■ Problem details ■
Scan the entries that follow and copy out every line containing "constructor".
== Information shown
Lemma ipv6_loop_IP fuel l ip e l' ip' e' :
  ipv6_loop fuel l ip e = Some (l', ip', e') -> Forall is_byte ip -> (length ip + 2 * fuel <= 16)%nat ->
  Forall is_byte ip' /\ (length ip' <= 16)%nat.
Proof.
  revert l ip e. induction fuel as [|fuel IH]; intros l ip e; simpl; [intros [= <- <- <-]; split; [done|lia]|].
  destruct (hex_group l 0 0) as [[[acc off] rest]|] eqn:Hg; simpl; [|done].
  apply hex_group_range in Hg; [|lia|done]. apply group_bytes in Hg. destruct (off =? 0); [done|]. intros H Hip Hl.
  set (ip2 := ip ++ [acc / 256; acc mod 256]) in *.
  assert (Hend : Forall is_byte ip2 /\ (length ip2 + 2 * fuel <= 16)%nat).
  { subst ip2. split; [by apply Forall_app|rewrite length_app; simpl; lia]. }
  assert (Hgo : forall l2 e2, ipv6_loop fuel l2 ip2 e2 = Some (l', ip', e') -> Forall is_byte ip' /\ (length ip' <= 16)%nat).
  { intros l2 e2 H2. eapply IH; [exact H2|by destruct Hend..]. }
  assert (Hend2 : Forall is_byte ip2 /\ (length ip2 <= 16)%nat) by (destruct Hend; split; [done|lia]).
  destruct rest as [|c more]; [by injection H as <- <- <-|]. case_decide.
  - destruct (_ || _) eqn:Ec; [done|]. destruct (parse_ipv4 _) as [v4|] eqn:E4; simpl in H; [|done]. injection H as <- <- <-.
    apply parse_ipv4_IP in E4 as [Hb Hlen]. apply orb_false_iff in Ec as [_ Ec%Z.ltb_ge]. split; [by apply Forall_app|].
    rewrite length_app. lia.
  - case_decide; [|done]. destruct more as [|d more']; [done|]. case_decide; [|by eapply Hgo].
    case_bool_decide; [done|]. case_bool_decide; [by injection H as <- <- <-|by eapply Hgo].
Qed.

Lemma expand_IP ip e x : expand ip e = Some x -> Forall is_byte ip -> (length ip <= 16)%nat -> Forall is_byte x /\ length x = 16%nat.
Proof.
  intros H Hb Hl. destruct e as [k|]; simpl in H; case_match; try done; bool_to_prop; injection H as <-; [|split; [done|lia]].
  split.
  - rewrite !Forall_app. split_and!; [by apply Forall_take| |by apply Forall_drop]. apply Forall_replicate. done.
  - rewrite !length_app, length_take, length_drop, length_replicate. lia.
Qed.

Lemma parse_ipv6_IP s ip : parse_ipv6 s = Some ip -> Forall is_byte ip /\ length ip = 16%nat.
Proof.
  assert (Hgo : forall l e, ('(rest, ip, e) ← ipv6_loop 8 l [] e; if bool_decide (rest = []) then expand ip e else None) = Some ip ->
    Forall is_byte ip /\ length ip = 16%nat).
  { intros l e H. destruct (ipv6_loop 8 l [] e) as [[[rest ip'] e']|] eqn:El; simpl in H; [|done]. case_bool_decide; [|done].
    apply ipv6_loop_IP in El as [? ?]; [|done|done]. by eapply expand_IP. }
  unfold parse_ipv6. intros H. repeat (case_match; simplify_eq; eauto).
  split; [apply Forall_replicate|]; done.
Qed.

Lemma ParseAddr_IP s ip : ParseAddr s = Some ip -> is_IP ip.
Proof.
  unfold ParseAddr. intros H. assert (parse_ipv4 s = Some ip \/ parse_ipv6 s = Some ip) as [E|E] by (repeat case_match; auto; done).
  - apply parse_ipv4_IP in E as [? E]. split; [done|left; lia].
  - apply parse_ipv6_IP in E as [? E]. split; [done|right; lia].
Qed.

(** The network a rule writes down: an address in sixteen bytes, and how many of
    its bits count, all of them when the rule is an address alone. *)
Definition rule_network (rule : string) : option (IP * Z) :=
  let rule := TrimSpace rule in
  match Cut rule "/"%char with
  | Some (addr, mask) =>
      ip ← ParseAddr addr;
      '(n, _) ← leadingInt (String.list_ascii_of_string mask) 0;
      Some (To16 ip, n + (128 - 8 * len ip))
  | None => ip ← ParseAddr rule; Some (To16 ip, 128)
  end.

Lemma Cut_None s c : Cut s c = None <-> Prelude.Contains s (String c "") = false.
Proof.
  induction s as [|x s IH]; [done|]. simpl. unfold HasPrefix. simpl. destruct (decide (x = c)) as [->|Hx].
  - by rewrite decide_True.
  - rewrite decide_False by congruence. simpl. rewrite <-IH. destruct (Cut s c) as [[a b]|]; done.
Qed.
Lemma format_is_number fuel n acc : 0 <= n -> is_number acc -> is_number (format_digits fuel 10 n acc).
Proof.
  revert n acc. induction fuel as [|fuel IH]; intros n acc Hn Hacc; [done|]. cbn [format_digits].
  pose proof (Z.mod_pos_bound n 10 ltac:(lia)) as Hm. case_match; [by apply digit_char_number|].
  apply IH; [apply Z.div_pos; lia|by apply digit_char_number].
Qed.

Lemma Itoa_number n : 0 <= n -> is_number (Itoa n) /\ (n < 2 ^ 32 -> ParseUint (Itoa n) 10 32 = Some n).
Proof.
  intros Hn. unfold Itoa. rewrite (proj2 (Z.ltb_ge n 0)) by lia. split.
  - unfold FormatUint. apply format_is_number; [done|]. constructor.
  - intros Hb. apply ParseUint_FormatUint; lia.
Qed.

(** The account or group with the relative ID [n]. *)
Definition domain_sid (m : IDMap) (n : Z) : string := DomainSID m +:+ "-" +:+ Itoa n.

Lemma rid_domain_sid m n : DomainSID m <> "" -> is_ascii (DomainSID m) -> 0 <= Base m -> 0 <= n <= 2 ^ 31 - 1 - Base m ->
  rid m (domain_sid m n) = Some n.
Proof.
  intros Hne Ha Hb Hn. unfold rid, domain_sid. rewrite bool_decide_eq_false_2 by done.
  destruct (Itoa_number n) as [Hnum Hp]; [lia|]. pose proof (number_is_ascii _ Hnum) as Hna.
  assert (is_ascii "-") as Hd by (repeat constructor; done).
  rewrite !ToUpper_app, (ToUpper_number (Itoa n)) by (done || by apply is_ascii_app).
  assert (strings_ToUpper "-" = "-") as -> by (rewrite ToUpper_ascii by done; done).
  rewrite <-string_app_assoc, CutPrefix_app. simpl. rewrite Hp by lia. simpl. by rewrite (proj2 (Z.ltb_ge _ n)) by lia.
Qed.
====
■ Task solution ■
  - unfold FormatUint. apply format_is_number; [done|]. constructor.
  assert (is_ascii "-") as Hd by (repeat constructor; done).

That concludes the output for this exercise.